Hitting all of the U.S. national parks is a daunting task–even more so when a good handful are spread out across America’s West Coast. That’s why we love exploring the East Coast national parks. They’re close together and you can experience so many different landscapes and ecosystems in a smaller area.
We’ve collected these 11 national parks on the East Coast of the United States that beckon with sunrise vistas, miles of hiking trails, and on-the-water adventure. The fun lying ahead will make you want to get out and see this diverse part of the country.
Whether you’re a hiker or a kayaker, leaf-peeper or sunrise enthusiast, you’ll find a park or two you’ll want to add to your road trip planning. If you want to explore even more add these stops to a full blown east coast road trip!

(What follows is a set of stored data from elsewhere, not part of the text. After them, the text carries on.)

(** ** Matching is the mailbox's *)

Lemma recv_matches_abs w h payload p :
  wf w -> p ∈ expected_recv_ops (w_queues w) ->
  recv_matches w (tag h) (source_peer_id h) p
  = mail_match true (abs_receive true w p) (arrival_of h payload).
Proof.
  intros Hwf Hp. destruct (wf_queued_live w Hwf p) as [op Hop]; [unfold queued; elem_tauto|].
  unfold recv_matches, mail_match, abs_receive, source_filter. rewrite Hop. cbn.
  destruct (Z.eqb_spec (op_addr op) null); [done|].
  destruct (wf_recv_addr w Hwf p op Hp Hop) as [|[[y Hy] _]]; [done|]. rewrite Hy. cbn. f_equal.
  apply bool_decide_ext. split; congruence.
Qed.

Lemma stash_matches_abs w t src s p b n :
  wf w -> s ∈ expected_msg_stash (w_queues w) ->
  stash_matches w t src s = mail_match true (mkReceive p t src b n) (abs_arrival w s).
Proof.
  intros Hwf Hs. destruct (wf_owned_live w Hwf (st_source_addr s)) as [Hn [a Ha]];
    [by apply (stash_owned true)|].
  unfold stash_matches, mail_match, abs_arrival. cbn. rewrite Ha, (Z.eqb_sym t). f_equal.
  destruct src; [|done]. rewrite (proj2 (Z.eqb_neq _ _) Hn). cbn. apply bool_decide_ext. split; congruence.
Qed.

Context {OSL : OsLaws}.

Lemma matching_recv_abs w h payload expected :
  wf w ->
  take_first (fun r => mail_match expected r (arrival_of h payload)) (mb_posted (abs expected w))
  = match matching_recv w h expected with
    | Some (p, rest) => Some (abs_receive expected w p, map (abs_receive expected w) rest)
    | None => None
    end.
Proof.
  intros Hwf. unfold abs, matching_recv. cbn [mb_posted]. rewrite take_first_map. destruct expected; [|done].
  rewrite (take_first_ext _ (recv_matches w (tag h) (source_peer_id h))); [done|].
  intros p Hp. symmetry. by apply recv_matches_abs.
Qed.

(** * One step of each handler *)

(** How the application learns of a message: the completion waits in the channel
    for the next poll, or the callback is queued at once, with the size of the
    message and, for an unexpected one, its tag and an address of its source. *)
Definition completed_later (w w' : World) (r : receive) (m : arrival) : Prop :=
  w_cbs w' = w_cbs w /\ efd_readable (w_efd w') = true /\
  exists a, addr_peer_id <$> w_addrs w' !! a = ar_src m /\
    w_completions w' = w_completions w
      ++ [mkCompletion (rx_op r) NA_SUCCESS (Some (mkRecvInfo (len (ar_payload m)) a (ar_tag m)))].

Definition called_back (expected : bool) (w w' : World) (r : receive) (m : arrival) : Prop :=
  w_completions w' = w_completions w /\
  exists context op, w_cbs w' = w_cbs w ++ [(context, rx_op r)] /\ w_ops w' !! rx_op r = Some op /\
    cd_ret (op_completion op) = NA_SUCCESS /\
    if expected then cd_info (op_completion op) = info_recv_expected (len (ar_payload m))
    else exists a, addr_peer_id <$> w_addrs w' !! a = ar_src m /\
      cd_info (op_completion op) = info_recv_unexpected (len (ar_payload m)) a (ar_tag m).

(** The receive [r] gets the message [m]: as much of the payload as fits is in its
    buffer, no other byte has changed, and the application is told. *)
Definition handed (expected : bool) (w w' : World) (r : receive) (m : arrival) : Prop :=
  recv_written (w_mem w) (w_mem w') (rx_buf r) (rx_buf_size r) (ar_payload m) /\
  (completed_later w w' r m \/ called_back expected w w' r m).

Lemma rx_op_abs expected w p : rx_op (abs_receive expected w p) = p.
Proof. unfold abs_receive. by repeat case_match. Qed.

Lemma agrees_source w w' h :
  wf w -> w_ops w' = w_ops w -> w_addrs w' = w_addrs (with_source h w) -> agrees w w'.
Proof.
  intros Hwf Ho Ha. apply agrees_intro; [done|intros p op _ Hp; exists op; by rewrite Ho|].
  intros b [y Hb] _. rewrite Ha. cbn. apply lookup_insert_ne.
  intros Heq. rewrite <-Heq, malloc_lookup in Hb. done.
Qed.

(** A message that arrives is a mailbox arrival, and leaves the other mailbox
    alone. *)
Lemma arrive_step w h payload expected :
  wf w ->
  exists taker w', handle_incoming_msg h payload expected w = Done tt w' /\ wf w' /\
    mb_arrive (mail_match expected) (arrival_of h payload) (abs expected w) = (taker, abs expected w') /\
    abs (negb expected) w' = abs (negb expected) w /\ w_cbs w' = w_cbs w /\
    match taker with
    | Some r => handed expected w w' r (arrival_of h payload)
    | None => w_completions w' = w_completions w /\ w_mem w' = w_mem w
    end.
Proof.
  intros Hwf. destruct (handle_incoming_msg_wf w h payload expected Hwf) as (w' & Hrun & Hwf').
  pose proof (handle_incoming_msg_run w h payload expected Hwf) as H. cbv zeta in H.
  unfold mb_arrive. rewrite (matching_recv_abs w h payload expected Hwf).
  set (a := malloc (dom (w_addrs w))) in *.
  destruct (matching_recv w h expected) as [[p rest]|] eqn:E.
  - destruct H as (op & m' & Hop & Hw & H). rewrite H in Hrun. inversion Hrun as [Hw']; clear Hrun.
    assert (Hag : agrees w w') by (by apply (agrees_source _ _ h); [|subst w'|subst w']).
    exists (Some (abs_receive expected w p)), w'. rewrite H, Hw'. split_and!; [done|done| | |by subst w'|].
    + f_equal. symmetry. apply abs_shrink; [done| | | |done]; subst w'; [by destruct expected| |by destruct expected].
      by eapply take_first_subseteq.
    + apply abs_same; [done| |]; subst w'; by destruct expected.
    + split; [unfold abs_receive; rewrite Hop; subst w'; by destruct expected|]. left. rewrite <-Hw'.
      split_and!; [done|apply efd_write_readable|]. exists a. rewrite rx_op_abs. cbn. by rewrite lookup_insert_eq.
  - rewrite H in Hrun. inversion Hrun as [Hw']; clear Hrun.
    assert (Hag : agrees w w') by (by apply (agrees_source _ _ h); [|subst w'|subst w']).
    exists None, w'. rewrite H, Hw'. split_and!; [done|done| | |by subst w'|by subst w'|by subst w'].
    + f_equal. symmetry. rewrite (abs_grow expected w w' [] [mkStashed payload a (tag h)] Hag).
      * cbn. rewrite app_nil_r. do 2 f_equal. unfold arrival_of, abs_arrival. subst w'. cbn.
        by rewrite lookup_insert_eq.
      * subst w'. rewrite app_nil_r. by destruct expected.
      * subst w'. by destruct expected.
    + apply abs_same; [done| |]; subst w'; by destruct expected.
Qed.

Lemma agrees_op w w' p :
  wf w -> p ∉ queued (w_queues w) -> (forall q, q <> p -> w_ops w' !! q = w_ops w !! q) ->
  (forall a, is_Some (w_addrs w !! a) -> ~ unreferenced w' a -> w_addrs w' !! a = w_addrs w !! a) ->
  agrees w w'.
Proof.
  intros Hwf Hp Ho Ha. apply agrees_intro; [done| |done]. intros q op Hq Hop. exists op. by rewrite Ho by congruence.
Qed.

Don’t forget to buy your National Park Pass before visiting!
Table of Contents
Acadia National Park
Biking and birdwatching, stargazing and swimming… there’s something for every kind of traveler at Maine’s Acadia National Park. One of our favorites is taking in the coastal beauty from the highest point on the North Atlantic seaboard at Cadillac Mountain. View an iconic sunrise perched upon the mountain’s striking glacier-formed geologic features that look like someone took giant scratches and gouges in the rocks.
When you’re ready to explore the park’s beauty on a smaller scale, head to the rocky shores where at low tide tidepools reveal colorful marine life and algae. The Schoodic Peninsula offers many different spots for tide pooling, the flat Wonderland Trail acquaints you with a world of barnacles and sea sponges, and Bar Island’s flat land bridge shows off its tiny snails, sea stars, and Jonah crabs.
History buffs will love stepping back in time at the park’s many monuments, memorials, and lighthouses. Have an iconic Maine moment snapping photos at Baker Island Light Station, Bass Harbor Head Light Station, or Bear Island Light Station.
Where To Stay
- Shannon Cottage located just a short 5 min walk from the Village Green this is the ideal location.
- Bar Harbor Grand Hotel filled with amenities your entire family will love this hotel.
- Hadley’s Point Campground This family friendly campground is located just minutes from the park.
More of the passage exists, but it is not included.